Recorded data
=== Section Start ===

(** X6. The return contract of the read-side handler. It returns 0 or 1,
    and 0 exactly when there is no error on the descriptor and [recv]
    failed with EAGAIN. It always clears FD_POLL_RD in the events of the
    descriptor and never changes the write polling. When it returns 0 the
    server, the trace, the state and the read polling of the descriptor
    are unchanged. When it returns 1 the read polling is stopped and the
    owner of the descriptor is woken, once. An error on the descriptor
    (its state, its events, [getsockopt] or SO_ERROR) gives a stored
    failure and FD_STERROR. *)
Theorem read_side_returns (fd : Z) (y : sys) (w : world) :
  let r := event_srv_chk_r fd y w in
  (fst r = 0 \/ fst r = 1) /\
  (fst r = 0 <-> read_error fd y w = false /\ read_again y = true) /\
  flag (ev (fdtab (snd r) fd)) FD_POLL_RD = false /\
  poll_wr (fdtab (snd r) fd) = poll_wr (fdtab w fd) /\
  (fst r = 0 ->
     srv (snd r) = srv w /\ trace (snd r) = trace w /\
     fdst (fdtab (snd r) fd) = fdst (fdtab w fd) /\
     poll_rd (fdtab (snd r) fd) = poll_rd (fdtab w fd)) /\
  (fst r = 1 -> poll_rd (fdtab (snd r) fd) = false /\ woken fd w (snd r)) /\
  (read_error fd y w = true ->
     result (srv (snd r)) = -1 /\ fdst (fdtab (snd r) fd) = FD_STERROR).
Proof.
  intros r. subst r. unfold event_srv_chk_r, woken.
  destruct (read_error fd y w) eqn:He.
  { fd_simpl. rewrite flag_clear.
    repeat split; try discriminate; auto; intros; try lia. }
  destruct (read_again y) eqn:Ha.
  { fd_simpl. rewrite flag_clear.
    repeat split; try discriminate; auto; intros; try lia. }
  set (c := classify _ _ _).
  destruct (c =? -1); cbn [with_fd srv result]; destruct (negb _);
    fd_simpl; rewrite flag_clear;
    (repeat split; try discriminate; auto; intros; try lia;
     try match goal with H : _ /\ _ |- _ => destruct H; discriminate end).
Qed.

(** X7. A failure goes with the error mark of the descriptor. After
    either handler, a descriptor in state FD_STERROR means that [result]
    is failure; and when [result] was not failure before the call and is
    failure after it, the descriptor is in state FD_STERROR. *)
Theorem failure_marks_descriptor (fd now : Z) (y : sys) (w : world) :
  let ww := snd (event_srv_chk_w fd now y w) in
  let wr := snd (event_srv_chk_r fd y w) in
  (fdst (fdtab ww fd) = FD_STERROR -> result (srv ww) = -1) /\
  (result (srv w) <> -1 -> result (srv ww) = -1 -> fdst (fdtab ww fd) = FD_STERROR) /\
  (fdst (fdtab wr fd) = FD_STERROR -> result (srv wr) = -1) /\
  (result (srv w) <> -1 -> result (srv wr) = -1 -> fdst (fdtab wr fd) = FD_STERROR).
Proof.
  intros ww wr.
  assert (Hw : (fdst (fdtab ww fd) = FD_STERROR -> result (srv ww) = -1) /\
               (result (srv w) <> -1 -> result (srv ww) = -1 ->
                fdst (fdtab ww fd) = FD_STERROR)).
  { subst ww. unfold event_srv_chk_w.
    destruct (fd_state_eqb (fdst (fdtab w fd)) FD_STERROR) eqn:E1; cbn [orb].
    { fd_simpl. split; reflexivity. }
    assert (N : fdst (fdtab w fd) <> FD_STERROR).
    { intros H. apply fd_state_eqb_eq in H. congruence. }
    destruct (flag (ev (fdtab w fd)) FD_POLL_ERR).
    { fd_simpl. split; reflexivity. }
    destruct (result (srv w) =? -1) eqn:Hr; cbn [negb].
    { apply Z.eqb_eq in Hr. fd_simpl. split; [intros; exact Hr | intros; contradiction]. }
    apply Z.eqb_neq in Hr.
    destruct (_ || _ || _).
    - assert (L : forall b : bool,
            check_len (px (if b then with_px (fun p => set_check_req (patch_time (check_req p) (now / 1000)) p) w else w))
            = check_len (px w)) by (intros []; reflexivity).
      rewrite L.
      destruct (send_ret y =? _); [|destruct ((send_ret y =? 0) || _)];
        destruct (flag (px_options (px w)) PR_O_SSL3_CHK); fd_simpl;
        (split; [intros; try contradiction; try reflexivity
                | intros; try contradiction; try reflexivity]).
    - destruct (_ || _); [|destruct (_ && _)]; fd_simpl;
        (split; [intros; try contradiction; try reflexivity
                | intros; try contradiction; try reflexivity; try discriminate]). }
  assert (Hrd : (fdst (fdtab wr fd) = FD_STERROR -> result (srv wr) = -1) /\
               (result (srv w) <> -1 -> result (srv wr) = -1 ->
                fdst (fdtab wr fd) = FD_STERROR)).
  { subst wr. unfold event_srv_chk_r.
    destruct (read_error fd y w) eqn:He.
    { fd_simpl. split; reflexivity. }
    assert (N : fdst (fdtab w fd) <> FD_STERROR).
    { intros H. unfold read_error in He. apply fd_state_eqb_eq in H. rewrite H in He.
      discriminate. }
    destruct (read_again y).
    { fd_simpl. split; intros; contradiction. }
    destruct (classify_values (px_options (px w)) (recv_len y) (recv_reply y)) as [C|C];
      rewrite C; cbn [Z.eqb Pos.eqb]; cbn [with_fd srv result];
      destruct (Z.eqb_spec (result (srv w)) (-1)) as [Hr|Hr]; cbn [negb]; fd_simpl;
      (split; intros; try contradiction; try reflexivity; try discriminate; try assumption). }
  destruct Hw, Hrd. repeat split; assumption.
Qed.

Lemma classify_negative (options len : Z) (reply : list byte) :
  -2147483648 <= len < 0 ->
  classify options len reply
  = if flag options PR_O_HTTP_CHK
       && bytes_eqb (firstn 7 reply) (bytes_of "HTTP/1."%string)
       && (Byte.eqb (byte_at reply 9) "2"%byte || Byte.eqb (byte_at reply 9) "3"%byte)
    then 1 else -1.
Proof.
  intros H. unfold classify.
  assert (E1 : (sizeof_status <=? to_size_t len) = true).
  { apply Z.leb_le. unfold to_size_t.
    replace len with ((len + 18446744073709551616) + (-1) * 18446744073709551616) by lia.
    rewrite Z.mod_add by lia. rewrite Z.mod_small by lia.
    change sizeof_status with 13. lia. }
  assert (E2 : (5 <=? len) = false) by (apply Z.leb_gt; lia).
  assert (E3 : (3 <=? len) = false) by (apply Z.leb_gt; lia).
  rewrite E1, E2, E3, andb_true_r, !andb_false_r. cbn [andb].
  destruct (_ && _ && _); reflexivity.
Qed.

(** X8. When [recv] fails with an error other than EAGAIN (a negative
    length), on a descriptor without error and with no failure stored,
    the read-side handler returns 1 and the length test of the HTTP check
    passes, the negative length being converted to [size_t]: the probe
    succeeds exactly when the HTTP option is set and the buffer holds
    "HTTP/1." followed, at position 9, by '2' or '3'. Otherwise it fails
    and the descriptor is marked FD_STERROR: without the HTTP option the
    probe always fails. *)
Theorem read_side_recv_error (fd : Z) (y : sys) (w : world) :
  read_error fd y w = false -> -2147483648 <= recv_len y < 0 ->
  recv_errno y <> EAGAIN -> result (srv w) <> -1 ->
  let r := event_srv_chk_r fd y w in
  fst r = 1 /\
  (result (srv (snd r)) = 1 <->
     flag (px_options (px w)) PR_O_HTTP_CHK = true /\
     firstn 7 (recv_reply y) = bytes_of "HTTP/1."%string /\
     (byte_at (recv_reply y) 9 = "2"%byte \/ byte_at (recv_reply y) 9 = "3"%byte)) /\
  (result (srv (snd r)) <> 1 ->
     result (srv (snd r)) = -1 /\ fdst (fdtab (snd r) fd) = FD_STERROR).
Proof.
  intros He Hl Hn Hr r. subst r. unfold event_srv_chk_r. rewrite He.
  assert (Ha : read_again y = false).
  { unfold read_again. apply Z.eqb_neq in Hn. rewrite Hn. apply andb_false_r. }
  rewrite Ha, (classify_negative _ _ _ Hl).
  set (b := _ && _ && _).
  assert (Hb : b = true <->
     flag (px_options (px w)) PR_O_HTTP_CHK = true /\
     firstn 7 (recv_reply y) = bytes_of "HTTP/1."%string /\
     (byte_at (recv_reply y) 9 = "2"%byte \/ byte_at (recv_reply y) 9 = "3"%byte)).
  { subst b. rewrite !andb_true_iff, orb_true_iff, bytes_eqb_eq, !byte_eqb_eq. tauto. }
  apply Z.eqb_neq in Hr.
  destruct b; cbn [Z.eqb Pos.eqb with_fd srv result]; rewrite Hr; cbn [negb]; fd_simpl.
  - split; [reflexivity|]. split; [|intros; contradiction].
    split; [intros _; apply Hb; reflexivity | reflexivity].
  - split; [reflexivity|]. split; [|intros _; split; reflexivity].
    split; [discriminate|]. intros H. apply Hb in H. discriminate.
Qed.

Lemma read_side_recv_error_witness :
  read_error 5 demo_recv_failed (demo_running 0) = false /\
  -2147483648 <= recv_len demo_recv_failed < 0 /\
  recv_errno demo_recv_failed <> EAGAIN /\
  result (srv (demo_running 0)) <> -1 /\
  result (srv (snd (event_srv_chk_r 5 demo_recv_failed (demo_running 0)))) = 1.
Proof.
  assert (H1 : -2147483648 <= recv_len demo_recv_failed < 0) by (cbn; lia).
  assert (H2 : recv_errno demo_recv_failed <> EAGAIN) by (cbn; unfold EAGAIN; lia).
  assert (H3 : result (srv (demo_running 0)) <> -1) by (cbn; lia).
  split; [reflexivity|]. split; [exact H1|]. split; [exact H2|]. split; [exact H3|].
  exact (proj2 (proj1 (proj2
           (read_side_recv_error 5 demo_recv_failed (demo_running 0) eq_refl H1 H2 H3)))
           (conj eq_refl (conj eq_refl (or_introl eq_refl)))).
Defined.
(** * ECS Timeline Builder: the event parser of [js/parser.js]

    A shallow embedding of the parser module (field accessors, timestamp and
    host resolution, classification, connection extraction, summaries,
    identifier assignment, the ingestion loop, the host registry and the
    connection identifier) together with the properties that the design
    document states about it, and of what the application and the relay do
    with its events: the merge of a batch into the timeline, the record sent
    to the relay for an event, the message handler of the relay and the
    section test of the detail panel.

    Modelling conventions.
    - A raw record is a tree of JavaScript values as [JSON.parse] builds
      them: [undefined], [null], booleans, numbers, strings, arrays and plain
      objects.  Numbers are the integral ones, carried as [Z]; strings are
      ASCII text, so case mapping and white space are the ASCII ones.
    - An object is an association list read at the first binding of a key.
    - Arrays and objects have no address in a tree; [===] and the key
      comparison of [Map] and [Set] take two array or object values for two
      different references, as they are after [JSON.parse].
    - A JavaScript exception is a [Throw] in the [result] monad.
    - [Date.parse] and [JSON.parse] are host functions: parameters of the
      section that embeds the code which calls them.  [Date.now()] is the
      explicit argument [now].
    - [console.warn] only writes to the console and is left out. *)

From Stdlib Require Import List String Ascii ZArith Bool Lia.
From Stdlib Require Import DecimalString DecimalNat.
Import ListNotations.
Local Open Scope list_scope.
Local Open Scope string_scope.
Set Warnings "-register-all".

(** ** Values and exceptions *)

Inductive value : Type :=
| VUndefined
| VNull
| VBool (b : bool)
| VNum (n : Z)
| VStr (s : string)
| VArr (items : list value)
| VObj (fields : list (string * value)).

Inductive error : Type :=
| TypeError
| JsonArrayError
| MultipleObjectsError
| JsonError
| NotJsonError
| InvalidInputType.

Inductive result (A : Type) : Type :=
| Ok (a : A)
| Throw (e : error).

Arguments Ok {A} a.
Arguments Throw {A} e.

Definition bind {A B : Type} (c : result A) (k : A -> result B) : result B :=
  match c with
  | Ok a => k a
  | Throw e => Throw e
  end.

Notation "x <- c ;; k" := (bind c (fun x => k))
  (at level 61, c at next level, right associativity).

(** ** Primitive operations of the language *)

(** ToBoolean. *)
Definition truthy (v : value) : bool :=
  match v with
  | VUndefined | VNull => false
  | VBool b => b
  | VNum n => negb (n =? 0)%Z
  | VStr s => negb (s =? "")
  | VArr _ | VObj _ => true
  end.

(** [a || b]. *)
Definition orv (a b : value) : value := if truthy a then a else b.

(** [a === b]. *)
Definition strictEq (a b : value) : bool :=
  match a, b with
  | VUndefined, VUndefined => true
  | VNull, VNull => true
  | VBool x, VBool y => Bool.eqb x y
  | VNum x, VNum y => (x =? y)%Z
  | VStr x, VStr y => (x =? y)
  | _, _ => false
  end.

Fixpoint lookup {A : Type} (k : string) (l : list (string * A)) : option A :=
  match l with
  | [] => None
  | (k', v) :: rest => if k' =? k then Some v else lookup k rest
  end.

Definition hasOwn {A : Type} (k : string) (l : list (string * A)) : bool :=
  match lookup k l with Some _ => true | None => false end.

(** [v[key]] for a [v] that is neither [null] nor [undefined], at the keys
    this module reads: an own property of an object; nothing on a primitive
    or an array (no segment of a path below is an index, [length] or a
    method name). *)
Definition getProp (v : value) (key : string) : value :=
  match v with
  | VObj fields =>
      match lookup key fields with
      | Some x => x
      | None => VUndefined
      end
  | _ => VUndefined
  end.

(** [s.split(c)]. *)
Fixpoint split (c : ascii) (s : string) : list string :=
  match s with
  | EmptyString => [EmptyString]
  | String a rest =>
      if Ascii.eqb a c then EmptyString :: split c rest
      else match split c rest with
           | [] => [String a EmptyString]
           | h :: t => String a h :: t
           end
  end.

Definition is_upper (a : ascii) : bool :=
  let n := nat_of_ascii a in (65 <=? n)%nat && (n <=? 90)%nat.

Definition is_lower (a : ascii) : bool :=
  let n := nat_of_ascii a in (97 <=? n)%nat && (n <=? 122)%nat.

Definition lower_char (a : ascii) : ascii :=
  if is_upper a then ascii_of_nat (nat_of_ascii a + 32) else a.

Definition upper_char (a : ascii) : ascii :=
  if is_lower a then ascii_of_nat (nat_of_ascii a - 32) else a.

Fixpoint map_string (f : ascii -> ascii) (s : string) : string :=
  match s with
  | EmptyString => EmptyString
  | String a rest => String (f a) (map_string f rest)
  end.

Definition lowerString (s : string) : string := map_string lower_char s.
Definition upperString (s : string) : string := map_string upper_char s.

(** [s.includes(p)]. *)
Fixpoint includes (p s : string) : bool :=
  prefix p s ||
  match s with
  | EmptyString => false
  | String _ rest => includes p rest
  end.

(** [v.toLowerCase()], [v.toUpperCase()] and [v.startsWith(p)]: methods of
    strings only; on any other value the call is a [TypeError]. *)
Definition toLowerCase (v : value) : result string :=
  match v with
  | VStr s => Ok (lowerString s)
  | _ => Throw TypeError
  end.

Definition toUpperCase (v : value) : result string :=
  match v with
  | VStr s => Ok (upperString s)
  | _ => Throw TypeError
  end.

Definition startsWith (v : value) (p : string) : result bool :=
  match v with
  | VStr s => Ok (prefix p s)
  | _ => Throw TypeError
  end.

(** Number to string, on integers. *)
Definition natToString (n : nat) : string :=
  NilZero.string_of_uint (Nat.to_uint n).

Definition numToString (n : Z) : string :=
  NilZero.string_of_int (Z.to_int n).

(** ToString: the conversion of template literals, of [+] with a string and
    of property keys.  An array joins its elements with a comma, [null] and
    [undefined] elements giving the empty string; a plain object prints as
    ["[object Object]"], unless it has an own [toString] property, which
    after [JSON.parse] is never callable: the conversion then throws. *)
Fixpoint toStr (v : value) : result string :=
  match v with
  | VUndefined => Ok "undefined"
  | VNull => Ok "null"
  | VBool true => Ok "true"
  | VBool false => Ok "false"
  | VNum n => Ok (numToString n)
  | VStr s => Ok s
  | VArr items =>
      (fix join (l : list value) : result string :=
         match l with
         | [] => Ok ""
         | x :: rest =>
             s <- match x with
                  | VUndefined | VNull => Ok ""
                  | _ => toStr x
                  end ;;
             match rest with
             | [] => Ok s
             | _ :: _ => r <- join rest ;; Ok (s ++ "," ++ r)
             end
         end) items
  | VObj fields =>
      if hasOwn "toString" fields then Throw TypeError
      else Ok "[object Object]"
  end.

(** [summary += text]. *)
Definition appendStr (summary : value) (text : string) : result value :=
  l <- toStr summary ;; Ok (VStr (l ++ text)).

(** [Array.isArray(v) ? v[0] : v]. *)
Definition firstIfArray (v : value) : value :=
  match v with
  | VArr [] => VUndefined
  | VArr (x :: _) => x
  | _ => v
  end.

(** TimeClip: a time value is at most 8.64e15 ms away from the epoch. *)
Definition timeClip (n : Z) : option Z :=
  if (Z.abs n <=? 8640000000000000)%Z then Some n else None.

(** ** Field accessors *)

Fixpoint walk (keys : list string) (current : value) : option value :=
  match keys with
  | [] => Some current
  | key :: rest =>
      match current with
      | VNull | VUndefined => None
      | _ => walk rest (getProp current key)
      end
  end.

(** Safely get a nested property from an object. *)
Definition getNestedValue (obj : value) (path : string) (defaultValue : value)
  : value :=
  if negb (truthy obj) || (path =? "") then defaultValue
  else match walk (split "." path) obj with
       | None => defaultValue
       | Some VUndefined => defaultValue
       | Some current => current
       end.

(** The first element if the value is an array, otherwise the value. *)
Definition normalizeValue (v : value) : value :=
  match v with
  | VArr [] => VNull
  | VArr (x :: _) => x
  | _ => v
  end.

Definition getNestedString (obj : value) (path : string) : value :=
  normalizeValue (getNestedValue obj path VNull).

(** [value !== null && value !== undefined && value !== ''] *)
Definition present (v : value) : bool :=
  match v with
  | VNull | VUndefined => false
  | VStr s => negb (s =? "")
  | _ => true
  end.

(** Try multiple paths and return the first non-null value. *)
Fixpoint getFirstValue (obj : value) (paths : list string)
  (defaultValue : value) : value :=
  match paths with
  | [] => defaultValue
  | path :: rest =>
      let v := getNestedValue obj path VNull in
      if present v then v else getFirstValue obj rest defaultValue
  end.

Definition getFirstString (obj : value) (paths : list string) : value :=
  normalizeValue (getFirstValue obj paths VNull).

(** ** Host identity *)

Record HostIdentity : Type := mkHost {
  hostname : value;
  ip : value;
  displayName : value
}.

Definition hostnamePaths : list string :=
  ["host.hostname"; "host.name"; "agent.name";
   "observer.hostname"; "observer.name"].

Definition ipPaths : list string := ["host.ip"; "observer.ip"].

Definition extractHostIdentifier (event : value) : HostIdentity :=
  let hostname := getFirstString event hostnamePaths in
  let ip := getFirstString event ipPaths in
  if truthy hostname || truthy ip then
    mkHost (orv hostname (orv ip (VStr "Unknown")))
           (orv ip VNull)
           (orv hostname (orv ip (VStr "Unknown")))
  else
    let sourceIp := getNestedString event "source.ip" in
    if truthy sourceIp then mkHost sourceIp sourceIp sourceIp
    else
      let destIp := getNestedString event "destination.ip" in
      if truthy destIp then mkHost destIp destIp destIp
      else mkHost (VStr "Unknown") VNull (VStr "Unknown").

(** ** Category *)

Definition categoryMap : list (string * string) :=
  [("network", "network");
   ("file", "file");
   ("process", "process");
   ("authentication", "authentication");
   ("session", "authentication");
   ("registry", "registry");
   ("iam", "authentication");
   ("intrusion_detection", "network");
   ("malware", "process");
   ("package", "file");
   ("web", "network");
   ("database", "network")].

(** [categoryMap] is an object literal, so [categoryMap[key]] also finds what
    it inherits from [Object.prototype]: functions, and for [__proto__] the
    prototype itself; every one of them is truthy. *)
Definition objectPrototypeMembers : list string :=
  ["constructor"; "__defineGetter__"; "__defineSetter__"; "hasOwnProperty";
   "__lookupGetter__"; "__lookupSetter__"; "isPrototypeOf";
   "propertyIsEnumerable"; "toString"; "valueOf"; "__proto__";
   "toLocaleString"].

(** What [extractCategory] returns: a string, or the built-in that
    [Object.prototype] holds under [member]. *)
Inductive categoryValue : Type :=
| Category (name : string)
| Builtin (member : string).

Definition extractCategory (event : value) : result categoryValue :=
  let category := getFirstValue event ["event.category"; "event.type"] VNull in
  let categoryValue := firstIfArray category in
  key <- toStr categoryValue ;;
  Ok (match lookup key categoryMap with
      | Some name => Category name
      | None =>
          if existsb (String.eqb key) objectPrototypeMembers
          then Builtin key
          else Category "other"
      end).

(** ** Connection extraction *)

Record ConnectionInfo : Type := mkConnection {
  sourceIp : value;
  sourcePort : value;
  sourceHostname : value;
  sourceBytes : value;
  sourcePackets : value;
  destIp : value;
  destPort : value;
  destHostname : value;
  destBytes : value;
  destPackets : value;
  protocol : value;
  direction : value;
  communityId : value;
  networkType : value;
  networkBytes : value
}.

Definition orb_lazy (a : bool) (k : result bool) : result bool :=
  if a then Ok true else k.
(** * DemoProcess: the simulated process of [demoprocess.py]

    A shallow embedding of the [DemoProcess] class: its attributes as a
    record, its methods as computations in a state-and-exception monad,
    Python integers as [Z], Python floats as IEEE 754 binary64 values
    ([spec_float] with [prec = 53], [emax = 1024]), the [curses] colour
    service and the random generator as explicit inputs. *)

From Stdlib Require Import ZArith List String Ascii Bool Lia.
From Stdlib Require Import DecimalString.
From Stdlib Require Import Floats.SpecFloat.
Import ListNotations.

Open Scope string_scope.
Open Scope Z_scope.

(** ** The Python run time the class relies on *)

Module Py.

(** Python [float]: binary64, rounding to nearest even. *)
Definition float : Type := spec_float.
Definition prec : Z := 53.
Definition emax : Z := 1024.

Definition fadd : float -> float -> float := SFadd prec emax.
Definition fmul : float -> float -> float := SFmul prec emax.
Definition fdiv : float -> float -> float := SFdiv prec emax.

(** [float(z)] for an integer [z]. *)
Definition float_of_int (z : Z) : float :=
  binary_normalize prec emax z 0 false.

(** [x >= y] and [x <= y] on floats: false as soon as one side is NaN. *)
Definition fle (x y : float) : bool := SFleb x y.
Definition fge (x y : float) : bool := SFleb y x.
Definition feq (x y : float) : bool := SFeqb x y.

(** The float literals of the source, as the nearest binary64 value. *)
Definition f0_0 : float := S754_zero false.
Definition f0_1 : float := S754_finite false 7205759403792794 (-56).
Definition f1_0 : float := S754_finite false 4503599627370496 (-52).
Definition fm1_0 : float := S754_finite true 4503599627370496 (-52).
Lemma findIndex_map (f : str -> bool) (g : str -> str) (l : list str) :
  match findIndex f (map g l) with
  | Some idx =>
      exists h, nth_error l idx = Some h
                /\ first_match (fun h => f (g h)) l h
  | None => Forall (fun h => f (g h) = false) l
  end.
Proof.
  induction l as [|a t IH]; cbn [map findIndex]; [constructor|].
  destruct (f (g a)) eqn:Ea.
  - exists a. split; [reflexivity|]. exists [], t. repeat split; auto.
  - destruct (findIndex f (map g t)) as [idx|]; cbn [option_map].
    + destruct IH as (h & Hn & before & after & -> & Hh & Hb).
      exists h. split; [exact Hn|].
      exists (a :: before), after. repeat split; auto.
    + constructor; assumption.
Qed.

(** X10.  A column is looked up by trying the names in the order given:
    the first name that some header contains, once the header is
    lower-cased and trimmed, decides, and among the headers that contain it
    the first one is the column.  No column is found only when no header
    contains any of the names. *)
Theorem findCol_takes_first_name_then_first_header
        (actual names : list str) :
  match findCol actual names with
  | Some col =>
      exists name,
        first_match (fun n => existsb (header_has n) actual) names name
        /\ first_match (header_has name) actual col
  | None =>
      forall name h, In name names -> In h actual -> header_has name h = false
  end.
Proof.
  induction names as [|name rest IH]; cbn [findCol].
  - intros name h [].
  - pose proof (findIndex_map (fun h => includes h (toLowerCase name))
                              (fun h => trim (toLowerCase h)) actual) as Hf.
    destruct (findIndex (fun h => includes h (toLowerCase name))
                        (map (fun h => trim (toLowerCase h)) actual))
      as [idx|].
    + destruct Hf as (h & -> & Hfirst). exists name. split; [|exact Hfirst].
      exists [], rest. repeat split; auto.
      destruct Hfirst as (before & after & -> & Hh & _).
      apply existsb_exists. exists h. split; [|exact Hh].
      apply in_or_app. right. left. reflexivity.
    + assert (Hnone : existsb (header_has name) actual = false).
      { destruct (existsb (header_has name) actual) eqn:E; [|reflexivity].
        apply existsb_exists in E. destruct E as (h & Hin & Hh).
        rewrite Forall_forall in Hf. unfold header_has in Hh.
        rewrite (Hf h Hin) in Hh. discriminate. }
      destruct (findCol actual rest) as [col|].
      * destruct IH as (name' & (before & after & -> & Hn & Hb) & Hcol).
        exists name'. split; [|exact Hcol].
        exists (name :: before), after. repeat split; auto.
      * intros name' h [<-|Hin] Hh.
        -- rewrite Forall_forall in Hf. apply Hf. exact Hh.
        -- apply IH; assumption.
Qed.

=== Section End ===

_EXERCISE BRIEF_
Output the data exactly, from the first line through the line that holds "failed with EAGAIN.", so that no later line appears.

_THE ANSWER_
(** X6. The return contract of the read-side handler. It returns 0 or 1,
    and 0 exactly when there is no error on the descriptor and [recv]
    failed with EAGAIN. It always clears FD_POLL_RD in the events of the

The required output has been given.